As Tina was finishing off the bandaging, the Little girl asked, “How do you become a nurse?’ Tina, “You have to go to college.” The Little Girl, “They talked to us about thinking about going to college? What’s college, do you have to go away, what’s it like?”
“You can, but you can live at the University too. I went twice. The first time, I wasn’t serious, it was in Bloomington,,” Tina. “That’s far away, isn’t it ? Where’d you live?” The Little Girl.
“I lived at Willkie Co-op. It was a cooperative residential dormitory. The guys lived in one building and the girls in the other. We shared meals and took care of all our own housekeeping chores: serving and dish cleaning and vacuuming. It was wonderful fun. The people I knew were close to each other. They were the best kind of people.” This was bringing back some memories, she steered the conversation back on to going to college. “The second time, I went in California, that was different , I had kids then , but I knew I wanted to be a nurse, I got through it, I stuck with it.” This brought back some memories too. There had been some rough time in California, she had got real low out there. “Then I moved back to Indiana, and I’ve been here ever since.” Tina dropped the stool down and patted the little girl on the shoulder, “OK, you’re all fixed up. Off you go.” The Little Girl, “Nurse K., did you ever see those people again, you know the people from the first time?”

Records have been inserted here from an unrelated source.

(** * databricks-notebook: the translation workflow and its diff report

    A shallow embedding of [src/databricks_notebook/__init__.py] (and of
    the older [src/notebook.py], whose bodies are the same up to the
    host cache), with the properties of the polling loop, the upload
    payload, the data source selection, the host cache and the diff
    renderer. *)

Set Warnings "-register-all,-rewrite-rw,-inexact-float,-clear-no-such-hyp".
From Stdlib Require Import ZArith NArith Ascii String DecimalString DecimalPos DecimalZ Floats.
From Stdlib Require Import ssreflect.
From stdpp Require Import gmap list sorting.



(** ** Python values *)

(** A Python [str] is a sequence of Unicode code points. *)
Abbreviation str := (list N).

(** An ASCII literal. *)
Definition py (s : string) : str := N_of_ascii <$> list_ascii_of_string s.

(** The double quote, U+0022. *)
Definition dq : str := [34%N].

(** [str(z)] / [f"{z}"] for an [int]. *)
Definition str_of_int (z : Z) : str := py (NilZero.string_of_int (Z.to_int z)).

(** [''.join(l)] *)
Definition join (l : list str) : str := concat l.

(** [c] is a line boundary for [str.splitlines]. *)
Definition is_linebreak (c : N) : bool :=
  bool_decide (c ∈ [10; 11; 12; 13; 28; 29; 30; 133; 8232; 8233]%N).

(** [c.isspace()] for a single character. *)
Definition isspace (c : N) : bool :=
  bool_decide (c ∈ [9; 10; 11; 12; 13; 28; 29; 30; 31; 32; 133; 160; 5760;
                    8192; 8193; 8194; 8195; 8196; 8197; 8198; 8199; 8200; 8201; 8202;
                    8232; 8233; 8239; 8287; 12288]%N).
Definition sys_step (C : Collaborators) (sys : System) (a : Action)
  : System * option StepResult :=
  match a with
  | Enumerate =>
      (mkSystem (env sys) (enums sys ++ [g_network_service_connectable_enumerate]), None)
  | ProxyEnumerate =>
      (mkSystem (env sys) (enums sys ++ [g_network_service_connectable_proxy_enumerate]), None)
  | SetScheme s =>
      (mkSystem (mkEnv (g_network_service_set_scheme (srv (env sys)) s) (resolver (env sys)))
                (enums sys), None)
  | Next i c =>
      match enums sys !! i with
      | Some e =>
          let '(env', e', r) := g_network_service_address_enumerator_next C (env sys) e c in
          (mkSystem env' (<[i := e']> (enums sys)), Some r)
      | None => (sys, None)
      end
  | NextSuspending i c cb =>
      match enums sys !! i with
      | Some e =>
          let '(env', e', s) := next_suspending C (env sys) e c cb in
          (mkSystem env' (<[i := e']> (enums sys)), delivered s)
      | None => (sys, None)
      end
  end.

Fixpoint run (C : Collaborators) (sys : System) (acts : list Action) : System :=
  match acts with
  | [] => sys
  | a :: acts' => run C (fst (sys_step C sys a)) acts'
  end.

(** The results handed to the callers along a run, in order. *)
Fixpoint outputs (C : Collaborators) (sys : System) (acts : list Action)
  : list (option StepResult) :=
  match acts with
  | [] => []
  | a :: acts' =>
      let (sys', r) := sys_step C sys a in
      r :: outputs C sys' acts'
  end.

(** A new service with its resolver and no enumerator yet. *)
Definition initial (service protocol domain : string)
  (answers : nat -> string -> string -> string -> LookupResult) : System :=
  mkSystem (mkEnv (g_network_service_new service protocol domain) (mkResolver answers 0)) [].

(** ** Measures and invariants used in the proofs *)

(** Targets left, plus one for an active child: a bound on the loop. *)
Definition work (e : Enumerator) : nat :=
  length (t e) + match addr_enum e with Some _ => 1 | None => 0 end.

(** A step has settled when no collaborator callback is awaited. *)
Definition settled (s : Scheduled) : Prop :=
  match s with
  | Waiting _ => False
  | _ => True
  end.

(** When a suspending step has run the caller's callback, no result
    object is outstanding; and only the entry check refuses. *)
Definition quiescent (e : Enumerator) (s : Scheduled) : Prop :=
  match s with
  | Completed _ | Lost => result e = None
  | Rejected => False
  | Waiting _ => True
  end.

(** What an answer leaves in the service: its list, or nothing. *)
Definition answered (ans : LookupResult) : list GSrvTarget :=
  match ans with
  | LookupOk l => l
  | LookupError _ => []
  end.

(** The answer the resolver gives to the next lookup for the service. *)
Definition next_answer (env : Env) : LookupResult :=
  answers (resolver env) (calls (resolver env))
    (service (srv env)) (protocol (srv env)) (domain (srv env)).

(** What the caller sees when the lookup of the step gave no target. *)
Definition no_targets_outcome (ans : LookupResult) : StepResult :=
  match ans with
  | LookupError x => (None, Some x)
  | LookupOk _ => (None, None)
  end.
(** The product, the difference and the literal the script computes is a
    double nearest to the exact value, as long as that value does not pass
    the largest double. *)
Theorem round_nearest (x b : Q) :
  is_double b -> Qabs x <= b ->
  exists r, round x = Fin r /\ nearest_double x r /\ Qabs r <= b.
Proof.
  intros Db Hb. unfold round. destruct (x ?= 0) eqn:C.
  - apply Qeq_alt in C. exists 0. split; [reflexivity|]. split.
    + split; [apply (double_integer 0); reflexivity|].
      intros y _. rewrite C. assert (0 - 0 == 0) as -> by ring.
      apply Qabs_nonneg.
    + rewrite C in Hb. exact Hb.
  - apply Qlt_alt in C.
    assert (x < 0) as Neg by exact C.
    destruct (round_positive_nearest (- x) ltac:(lra) b Db) as (r & R & Nr & Br).
    { rewrite (Qabs_neg x) in Hb by lra. exact Hb. }
    rewrite R. cbn [negate]. exists (Qred (- r)). split; [reflexivity|]. split.
    + apply (nearest_compat (- - x) x (- r)); [ring | symmetry; apply Qred_correct|].
      now apply nearest_opp.
    + rewrite Qred_correct, Qabs_opp.
      destruct Nr as [_ Nr]. specialize (Nr 0 (double_integer 0 eq_refl)).
      assert (0 <= r).
      { destruct (Qlt_le_dec r 0) as [Cr | Cr]; [exfalso | assumption].
        rewrite (Qabs_pos (- x - r)), (Qabs_pos (- x - 0)) in Nr by lra. lra. }
      rewrite Qabs_pos by assumption. exact Br.
  - apply Qgt_alt in C.
    destruct (round_positive_nearest x C b Db) as (r & R & Nr & Br).
    { rewrite (Qabs_pos x) in Hb by lra. exact Hb. }
    exists r. split; [exact R|]. split; [exact Nr|].
    destruct Nr as [_ Nr]. specialize (Nr 0 (double_integer 0 eq_refl)).
    assert (0 <= r).
    { destruct (Qlt_le_dec r 0) as [Cr | Cr]; [exfalso | assumption].
      rewrite (Qabs_pos (x - r)), (Qabs_pos (x - 0)) in Nr by lra. lra. }
    rewrite Qabs_pos by assumption. exact Br.
Qed.

(** A rounded value stays on its side of every double. *)
Lemma nearest_le (x r b : Q) :
  nearest_double x r -> is_double b -> x <= b -> r <= b.
Proof.
  intros [_ N] Db H. destruct (Qlt_le_dec b r) as [C | C]; [exfalso | assumption].
  specialize (N b Db).
  rewrite (Qabs_neg (x - r)), (Qabs_neg (x - b)) in N by lra. lra.
Qed.

Lemma nearest_ge (x r a : Q) :
  nearest_double x r -> is_double a -> a <= x -> a <= r.
Proof.
  intros [_ N] Da H. destruct (Qlt_le_dec r a) as [C | C]; [exfalso | assumption].
  specialize (N a Da).
  rewrite (Qabs_pos (x - r)), (Qabs_pos (x - a)) in N by lra. lra.
Qed.

Lemma double_abs (x : Q) : is_double x -> is_double (Qabs x).
Proof.
  intros D. destruct (Qlt_le_dec x 0).
  - apply (double_compat (- x)); [symmetry; apply Qabs_neg; lra | now apply double_opp].
  - apply (double_compat x); [symmetry; now apply Qabs_pos | assumption].
Qed.

Theorem round_between (x a b : Q) :
  is_double a -> is_double b -> a <= x -> x <= b ->
  exists r, round x = Fin r /\ nearest_double x r /\ a <= r /\ r <= b.
Proof.
  intros Da Db Ha Hb.
  assert (exists c, is_double c /\ Qabs x <= c) as (c & Dc & Hc).
  { destruct (Qlt_le_dec x 0).
    - exists (- a). split; [now apply double_opp|]. rewrite Qabs_neg by lra. lra.
    - exists b. split; [assumption|]. now rewrite Qabs_pos. }
  destruct (round_nearest x c Dc Hc) as (r & R & N & _).
  exists r. split; [exact R|]. split; [exact N|]. split.
  - now apply (nearest_ge x).
  - now apply (nearest_le x).
Qed.

(** A double is its own rounding. *)
Theorem round_double (x : Q) :
  is_double x -> exists r, round x = Fin r /\ r == x.
Proof.
  intros D.
  destruct (round_nearest x (Qabs x) (double_abs x D) (Qle_refl _)) as (r & R & [_ N] & _).
  exists r. split; [exact R|]. specialize (N x D).
  assert (Qabs (x - x) == 0) as E
      by (assert (x - x == 0) as -> by ring; reflexivity).
  rewrite E in N.
  destruct (Qlt_le_dec x r).
  - rewrite (Qabs_neg (x - r)) in N by lra. lra.
  - rewrite (Qabs_pos (x - r)) in N by lra. lra.
Qed.

(** The largest double below 1 is 1 - 2^-53. *)
Lemma double_below_one (x : Q) :
  is_double x -> x < 1 -> x <= 1 - pow2 (-53).
Proof.
  intros (m & e & Hm & He & Hx) H. rewrite <- pow2_power in Hx.
  pose proof (pow2_pos e) as P.
  assert (1 == pow2 53 * pow2 (-53)) as One by (rewrite <- pow2_add; reflexivity).
  pose proof (pow2_pos (-53)) as P53.
  destruct (Z_le_gt_dec (-53) e) as [C | C].
  - assert (x == inject_Z (m * 2 ^ (e + 53)) * pow2 (-53)) as Ex.
    { rewrite Hx, inject_Z_mult, <- pow2_nonneg by lia.
      replace e with (e + 53 + -53)%Z at 1 by lia. rewrite pow2_add. ring. }
    assert (inject_Z (m * 2 ^ (e + 53)) < pow2 53) as K by nra.
    rewrite pow2_nonneg in K by lia. rewrite <- Zlt_Qlt in K.
    assert (inject_Z (m * 2 ^ (e + 53)) <= pow2 53 - 1) as K'.
    { rewrite pow2_nonneg by lia. change 1 with (inject_Z 1).
      unfold Qminus. rewrite <- inject_Z_opp, <- inject_Z_plus, <- Zle_Qle. lia. }
    nra.
  - assert (inject_Z m <= pow2 53).
    { rewrite pow2_nonneg by lia. rewrite <- Zle_Qle. lia. }
    assert (pow2 e <= pow2 (-54)) by (apply pow2_le; lia).
    assert (pow2 53 * pow2 (-54) == 1 # 2) as Half
        by (rewrite <- pow2_add; reflexivity).
    assert (pow2 (-53) <= 1 # 2) by (change (pow2 (-53)) with (1 # 9007199254740992); reflexivity || discriminate).
    destruct (Qlt_le_dec (inject_Z m) 0).
    + nra.
    + pose proof (pow2_pos 53). nra.
Qed.

End FloatFacts.
(* ================================================================= *)
(** ** The reference engine obeys the laws *)

Module RefLaws.
Import Ref.

(** The generator agrees with the published leaf counts on the starting
    position and on three positions that exercise castling, en passant,
    pins and promotions. *)
Example perft_start : perft 1 initial = 20%nat /\ perft 2 initial = 400%nat.
Proof. vm_compute. split; reflexivity. Qed.

Example perft_castling :
  perft 2 (setup "r3k2r/p1ppqpb1/bn2pnp1/3PN3/1p2P3/2N2Q1p/PPPBBPPP/R3K2R"
                 White (mkRights true true true true) None) = 2039%nat.
Proof. vm_compute. reflexivity. Qed.

Example perft_endgame :
  perft 3 (setup "8/2p5/3p4/KP5r/1R3p1k/8/4P1P1/8"
                 White (mkRights false false false false) None) = 2812%nat.
Proof. vm_compute. reflexivity. Qed.

Example perft_promotions :
  perft 2 (setup "rnbq1k1r/pp1Pbppp/2p5/8/2B5/8/PPP1NnPP/RNBQK2R"
                 White (mkRights true true false false) None) = 1486%nat.
Proof. vm_compute. reflexivity. Qed.

Lemma name_off_board (s : Sq) : on_board s = false -> name s = "".
Proof. intros H. unfold name. now rewrite H. Qed.

Lemma on_board_listed (s : Sq) : on_board s = true -> In s all_squares.
Proof.
  destruct s as [f r]. unfold on_board. cbn [fst snd]. intros H.
  repeat (apply andb_prop in H; destruct H as [H ?]).
  assert (Hf : (f = 0 \/ f = 1 \/ f = 2 \/ f = 3 \/ f = 4 \/ f = 5 \/ f = 6 \/ f = 7)%Z) by lia.
  assert (Hr : (r = 0 \/ r = 1 \/ r = 2 \/ r = 3 \/ r = 4 \/ r = 5 \/ r = 6 \/ r = 7)%Z) by lia.
  clear - Hf Hr.
  repeat (destruct Hf as [-> | Hf]); try subst f;
    repeat (destruct Hr as [-> | Hr]); try subst r;
    vm_compute; tauto.
Qed.

Lemma parse_name (s : Sq) : on_board s = true -> parse (name s) = Some s.
Proof.
  intros H. apply on_board_listed in H. revert s H. apply Forall_forall.
  vm_compute. repeat constructor.
Qed.

Lemma get_name (p : Pos) (s : Sq) : get p (name s) = piece_at (cells p) s.
Proof.
  unfold get. destruct (on_board s) eqn:H.
  - now rewrite parse_name.
  - rewrite name_off_board by assumption. unfold piece_at. now rewrite H.
Qed.

Lemma generated (p : Pos) (m : Raw) (promo : option PieceType) :
  In (m, promo) (generate_moves p) ->
  is_legal p m = true /\ In (m, promo) (with_promotions (side p) m).
Proof.
  unfold generate_moves. rewrite in_flat_map. intros [m' [Hm Hin]].
  apply filter_In in Hm. destruct Hm as [_ Hl].
  assert (m' = m).
  { unfold with_promotions in Hin. destruct (promotes (side p) m').
    - apply in_map_iff in Hin. destruct Hin as [t [E _]]. congruence.
    - destruct Hin as [E | []]. congruence. }
  subst m'. auto.
Qed.

Lemma queen_sibling (p : Pos) (m : Raw) (t : PieceType) :
  In (m, Some t) (generate_moves p) -> In (m, Some Queen) (generate_moves p).
Proof.
  unfold generate_moves. rewrite !in_flat_map. intros [m' [Hm Hin]].
  exists m'. split; [assumption|].
  unfold with_promotions in *. destruct (promotes (side p) m').
  - apply in_map_iff in Hin. destruct Hin as [t' [E _]].
    inversion E; subst. left. reflexivity.
  - destruct Hin as [E | []]. discriminate.
Qed.

Lemma find_finds {A : Type} (f : A -> bool) (l : list A) (x : A) :
  In x l -> f x = true -> exists y, find f l = Some y.
Proof.
  intros Hin Hf. destruct (find f l) eqn:E; [eauto|].
  rewrite (find_none _ _ E _ Hin) in Hf. discriminate.
Qed.

Lemma ref_move_flips_turn : Laws.move_flips_turn engine.
Proof.
  intros g r g'. cbn. unfold move.
  destruct (find (requested r) (generate_moves g)) as [[m promo]|]; [|discriminate].
  intros E. inversion E. reflexivity.
Qed.

Lemma ref_move_is_legal : Laws.move_is_legal engine.
Proof.
  intros g r g'. cbn. unfold move.
  destruct (find (requested r) (generate_moves g)) as [x|] eqn:F; [|discriminate].
  intros _. apply find_some in F. destruct F as [Hin Hreq].
  unfold requested in Hreq.
  apply andb_prop in Hreq. destruct Hreq as [Hreq _].
  apply andb_prop in Hreq. destruct Hreq as [Hf Ht].
  apply StringFacts.eqb_eq in Hf, Ht.
  apply in_map_iff. exists (pretty x). split; [now symmetry|].
  unfold moves. apply filter_In. split.
  - now apply in_map.
  - rewrite Hf. apply StringFacts.eqb_refl.
Qed.

Lemma ref_legal_with_queen_accepted : Laws.legal_with_queen_accepted engine.
Proof.
  intros g sq m. cbn. unfold moves. rewrite filter_In, in_map_iff.
  intros [[[raw promo] [Hp Hin]] Hfrom]. apply StringFacts.eqb_eq in Hfrom.
  assert (exists x, In x (generate_moves g)
                    /\ requested (Req.mk sq (Move.to m) (Some "q")) x = true)
    as [x [Hx Hr]].
  { destruct promo as [t|].
    - exists (raw, Some Queen). split; [eapply queen_sibling; eassumption|].
      subst m. unfold requested. cbn in *. subst sq.
      now rewrite !StringFacts.eqb_refl.
    - exists (raw, None). split; [assumption|].
      subst m. unfold requested. cbn in *. subst sq.
      now rewrite !StringFacts.eqb_refl. }
  destruct (find_finds _ _ _ Hx Hr) as [[m' promo'] F].
  unfold move. rewrite F. eauto.
Qed.

Lemma ref_no_self_capture : Laws.no_self_capture engine.
Proof.
  intros g sq m pc. cbn. unfold moves. rewrite filter_In, in_map_iff.
  intros [[[raw promo] [Hp Hin]] _] Hget.
  apply generated in Hin. destruct Hin as [Hl _].
  unfold is_legal in Hl. apply andb_prop in Hl. destruct Hl as [_ Hh].
  assert (Move.to m = name (rto raw)) as Hto
    by (subst m; destruct promo; reflexivity).
  rewrite Hto, get_name in Hget. unfold holds in Hh. rewrite Hget in Hh.
  destruct (color pc), (side g); cbn in *; congruence.
Qed.

Lemma ref_promotion_flagged : Laws.promotion_flagged engine.
Proof.
  intros g m. cbn. unfold moves. rewrite in_map_iff.
  intros [[raw promo] [Hp _]]. subst m.
  destruct promo as [t|]; destruct (rkind raw) eqn:K; cbn; rewrite K; cbn;
    split; congruence.
Qed.

End RefLaws.
(* ================================================================= *)
(** ** Properties of the handlers, for every rules engine *)

Section Facts.
Variable E : Chess.
Context {host : JS.Casing}.
Implicit Types st : State E.

(** *** What each helper touches *)

Lemma fold_classes (f : Move.t -> list (string * string) -> list (string * string))
  (ms : list Move.t) st :
  fold_left (fun st m => set_classes E (f m (classes st)) st) ms st
  = set_classes E (fold_left (fun cl m => f m cl) ms (classes st)) st.
Proof.
  revert st. induction ms as [|m ms IH]; intros st; cbn.
  - now destruct st.
  - now rewrite IH.
Qed.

“No, I never have. I left Indiana after college. Some people, you only know once, and that is all. Now off you go and remember, no getting even with Katie Jacobs,” Tina. “Okaaay,” the Little Girl said as she skipped out the door.
Tina went back to the cabinet and switched on the CD player, she went back to the window where she saw the Little Girl run out on to the playground. The Little Girl ran up to the girl that pushed her, she pointed at her bandaged knee, they talked for a minute, and then ran off together, holding hands. Tina grinned. The song came back on.
So tell me now and I won’t ask again/ Will you still love me tomorrow.
Then she thought about the Co-op again. She thought about those people, and on that place, and in that time, and she was lost to it. She was far away in the past now.